Stored items
(** * FinCalc v2: the projection engine and the amortization calculator

    A shallow embedding of [src/core/FinancialEngine.js] (class
    [FinancialEngine]) and [src/data/LiabilityClasses.js] (class
    [LiabilityClasses]), with the properties that the specification states
    about them, and of the caller's refresh of the cached totals in
    [src/app.js].  Further properties follow the code alone: the grouping
    and the breakdown, growth over the years and across the scenarios, the
    liabilities with the registry loaded, the metrics, the cache, the loan
    validation and the payment schedule, and the modifications of a
    portfolio.

    Numbers.  A JavaScript number is modelled as an exact rational or one of
    the three special values [+Infinity], [-Infinity] and [NaN]: arithmetic
    is the IEEE arithmetic of the source without rounding error, overflow
    and the sign of zero.  Fields of the caller's data (asset values, loan
    parameters, settings) hold finite numbers and have type [Q]; a field the
    code guards with [||] or [?.] has an [option] type, [None] standing for
    [undefined].  Everything the engine computes has type [number]. *)

From Stdlib Require Import QArith Qround Qabs Qminmax Qpower Lqa Lia ZArith List String Bool.
From stdpp Require Import gmap strings pretty.
Import ListNotations.
Local Open Scope Q_scope.

(** ** Numbers *)

Inductive number : Type :=
| Fin (q : Q)
| PInf
| NInf
| NaN.

(** Equality of numbers as values: rationals are compared with [Qeq]. *)
Definition num_eq (a b : number) : Prop :=
  match a, b with
  | Fin x, Fin y => x == y
  | PInf, PInf | NInf, NInf | NaN, NaN => True
  | _, _ => False
  end.

(** The sign of a number that is not [NaN], and the infinity of a sign
    ([Eq] standing for an undefined sign). *)
Definition sgn (a : number) : comparison :=
  match a with
  | Fin x => x ?= 0
  | PInf => Gt
  | NInf => Lt
  | NaN => Eq
  end.

Definition inf_of (c : comparison) : number :=
  match c with Gt => PInf | Lt => NInf | Eq => NaN end.

Definition cmul (c d : comparison) : comparison :=
  match c, d with
  | Eq, _ | _, Eq => Eq
  | Gt, Gt | Lt, Lt => Gt
  | _, _ => Lt
  end.

Definition jneg (a : number) : number :=
  match a with
  | Fin x => Fin (- x)
  | PInf => NInf
  | NInf => PInf
  | NaN => NaN
  end.

Definition jadd (a b : number) : number :=
  match a, b with
  | NaN, _ | _, NaN => NaN
  | Fin x, Fin y => Fin (x + y)
  | PInf, NInf | NInf, PInf => NaN
  | PInf, _ | _, PInf => PInf
  | NInf, _ | _, NInf => NInf
  end.

Definition jsub (a b : number) : number := jadd a (jneg b).

Definition jmul (a b : number) : number :=
  match a, b with
  | NaN, _ | _, NaN => NaN
  | Fin x, Fin y => Fin (x * y)
  | _, _ => inf_of (cmul (sgn a) (sgn b))
  end.

(** [x / 0] is an infinity with the sign of [x], and [NaN] when [x] is zero:
    the zero divisors of the engine are differences and powers, which are
    positive zeros. *)
Definition jdiv (a b : number) : number :=
  match a, b with
  | NaN, _ | _, NaN => NaN
  | Fin x, Fin y => if Qeq_bool y 0 then inf_of (x ?= 0) else Fin (x / y)
  | Fin _, _ => Fin 0
  | _, Fin y => inf_of (cmul (sgn a) (if Qeq_bool y 0 then Gt else y ?= 0))
  | _, _ => NaN
  end.

Declare Scope js_scope.
Delimit Scope js_scope with js.
Bind Scope js_scope with number.
Infix "+!" := jadd (at level 50, left associativity) : js_scope.
Infix "-!" := jsub (at level 50, left associativity) : js_scope.
Infix "*!" := jmul (at level 40, left associativity) : js_scope.
Infix "/!" := jdiv (at level 40, left associativity) : js_scope.
Infix "=j" := num_eq (at level 70, no associativity) : js_scope.

(** Comparisons: every comparison with [NaN] is false. *)
Definition ncompare (a b : number) : option comparison :=
  match a, b with
  | NaN, _ | _, NaN => None
  | Fin x, Fin y => Some (x ?= y)
  | PInf, PInf | NInf, NInf => Some Eq
  | NInf, _ | _, PInf => Some Lt
  | PInf, _ | _, NInf => Some Gt
  end.

Definition jlt (a b : number) : bool :=
  match ncompare a b with Some Lt => true | _ => false end.
Definition jle (a b : number) : bool :=
  match ncompare a b with Some Lt | Some Eq => true | _ => false end.
Definition jgt (a b : number) : bool := jlt b a.
Definition jge (a b : number) : bool := jle b a.

(** Comparisons of finite numbers. *)
Definition Qleb (x y : Q) : bool := jle (Fin x) (Fin y).
Definition Qltb (x y : Q) : bool := jlt (Fin x) (Fin y).

(** [Math.round]: the nearest integer, a half rounding up. *)
Definition Math_round (a : number) : number :=
  match a with
  | Fin x => Fin (inject_Z (Qfloor (x + (1 # 2))))
  | _ => a
  end.

Definition Math_max (a b : number) : number :=
  match ncompare a b with
  | None => NaN
  | Some Lt => b
  | Some _ => a
  end.

Definition Math_min (a b : number) : number :=
  match ncompare a b with
  | None => NaN
  | Some Gt => b
  | Some _ => a
  end.

(** Truthiness of a number: [0] and [NaN] are falsy. *)
Definition truthy (a : number) : bool :=
  match a with
  | Fin x => negb (Qeq_bool x 0)
  | NaN => false
  | _ => true
  end.

(** [v || d] for a value [v] that is a number or [undefined]. *)
Definition jor (v : option number) (d : number) : number :=
  match v with
  | Some a => if truthy a then a else d
  | None => d
  end.

(** Linear arithmetic with divisions by literals. *)
Ltac qlra := unfold Qdiv in *; cbn [Qinv Qnum Qden] in *; lra.

Definition is_integer (y : Q) : bool := Qeq_bool y (inject_Z (Qfloor y)).

Definition is_odd_integer (y : Q) : bool := is_integer y && Z.odd (Qfloor y).

(** ** Data model *)

Record Asset : Type := {
  asset_id : string;
  asset_type : string;
  asset_name : string;
  value : option Q
}.

Record Liability : Type := {
  liability_id : string;
  liability_type : string;
  liability_name : string;
  principal : Q;
  currentBalance : option Q;
  rate : Q;
  termYears : Q;
  monthlyPayment : Q
}.

(** The three totals are fields that the caller caches. *)
Record Portfolio : Type := {
  assets : option (list Asset);
  liabilities : option (list Liability);
  totalValue : option Q;
  totalLiabilities : option Q;
  netWorth : option Q
}.

Record Settings : Type := {
  horizonYears : Q;
  inflation : Q;
  showRealValues : bool
}.

Inductive ScenarioType : Type := Pessimistic | Base | Optimistic.

Record Rates : Type := {
  rate_pessimistic : Q;
  rate_base : Q;
  rate_optimistic : Q
}.

(** [scenarios.returnRates] is an object: its entries in insertion order. *)
Record Scenarios : Type := {
  returnRates : list (string * Rates)
}.

(** One element of a projection ([yearData] in the source). *)
Record YearPoint : Type := {
  year : nat;
  nominal : number;
  real : number;
  breakdown : list (string * number);
  yp_liabilities : number;
  yp_netWorth : number
}.

Record Projections : Type := {
  pessimistic : list YearPoint;
  base : list YearPoint;
  optimistic : list YearPoint
}.

Record FutureValue : Type := {
  fv_pessimistic : number;
  fv_base : number;
  fv_optimistic : number
}.

Record Metrics : Type := {
  currentValue : Q;
  futureValue : FutureValue;
  growthRate : number;
  volatility : number;
  sharpeRatio : number;
  maxDrawdown : number;
  riskScore : number
}.

(** The globals the engine reads: the asset type registry
    [window.assetClasses] (absent, or a table from type tags to their
    entries) and the liability registry [window.liabilityClasses] (absent,
    or the instance of [LiabilityClasses]). *)
Record AssetInfo : Type := {
  inflationAdjustment : option (ScenarioType -> option Q)
}.

Record AssetClasses : Type := {
  assetTypes : gmap string AssetInfo
}.

Record Window : Type := {
  assetClasses : option AssetClasses;
  liabilityClasses : bool
}.

(** What [getCacheKey] serializes. *)
Record CacheData : Type := {
  cd_assets : list (string * option Q);
  cd_liabilities : list (string * Q * Q * Q);
  cd_scenarios : list (string * (Q * Q * Q));
  cd_horizon : Q;
  cd_inflation : Q
}.

(** The engine instance: its [cache] maps a key to a reference, and a
    reference is an index in the store of the projection objects allocated
    so far. *)
Record FinancialEngine : Type := {
  store : list Projections;
  cache : gmap string nat
}.

Section JS.

(** [Math.pow] at a positive finite base and a finite exponent that is not
    an integer: the value is not rational in general and is left to the
    platform's mathematical library. *)
Variable pow_real : Q -> Q -> Q.

(** [Math.pow], by the cases of the language definition. *)
Definition Math_pow (b e : number) : number :=
  match e with
  | NaN => NaN
  | Fin y =>
      if Qeq_bool y 0 then Fin 1 else
      match b with
      | NaN => NaN
      | PInf => if Qleb 0 y then PInf else Fin 0
      | NInf => if Qleb 0 y then (if is_odd_integer y then NInf else PInf) else Fin 0
      | Fin x =>
          if Qeq_bool x 0 then (if Qleb 0 y then Fin 0 else PInf)
          else if is_integer y then Fin (x ^ Qfloor y)
          else if Qleb 0 x then Fin (pow_real x y)
          else NaN
      end
  | PInf =>
      match b with
      | NaN => NaN
      | Fin x => match Qabs x ?= 1 with Gt => PInf | Eq => NaN | Lt => Fin 0 end
      | _ => PInf
      end
  | NInf =>
      match b with
      | NaN => NaN
      | Fin x => match Qabs x ?= 1 with Gt => Fin 0 | Eq => NaN | Lt => PInf end
      | _ => Fin 0
      end
  end.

» WORK INSTRUCTIONS
Only a number is wanted here: the count of lines above that hold the word "Projections".

» FINISHED TASK
2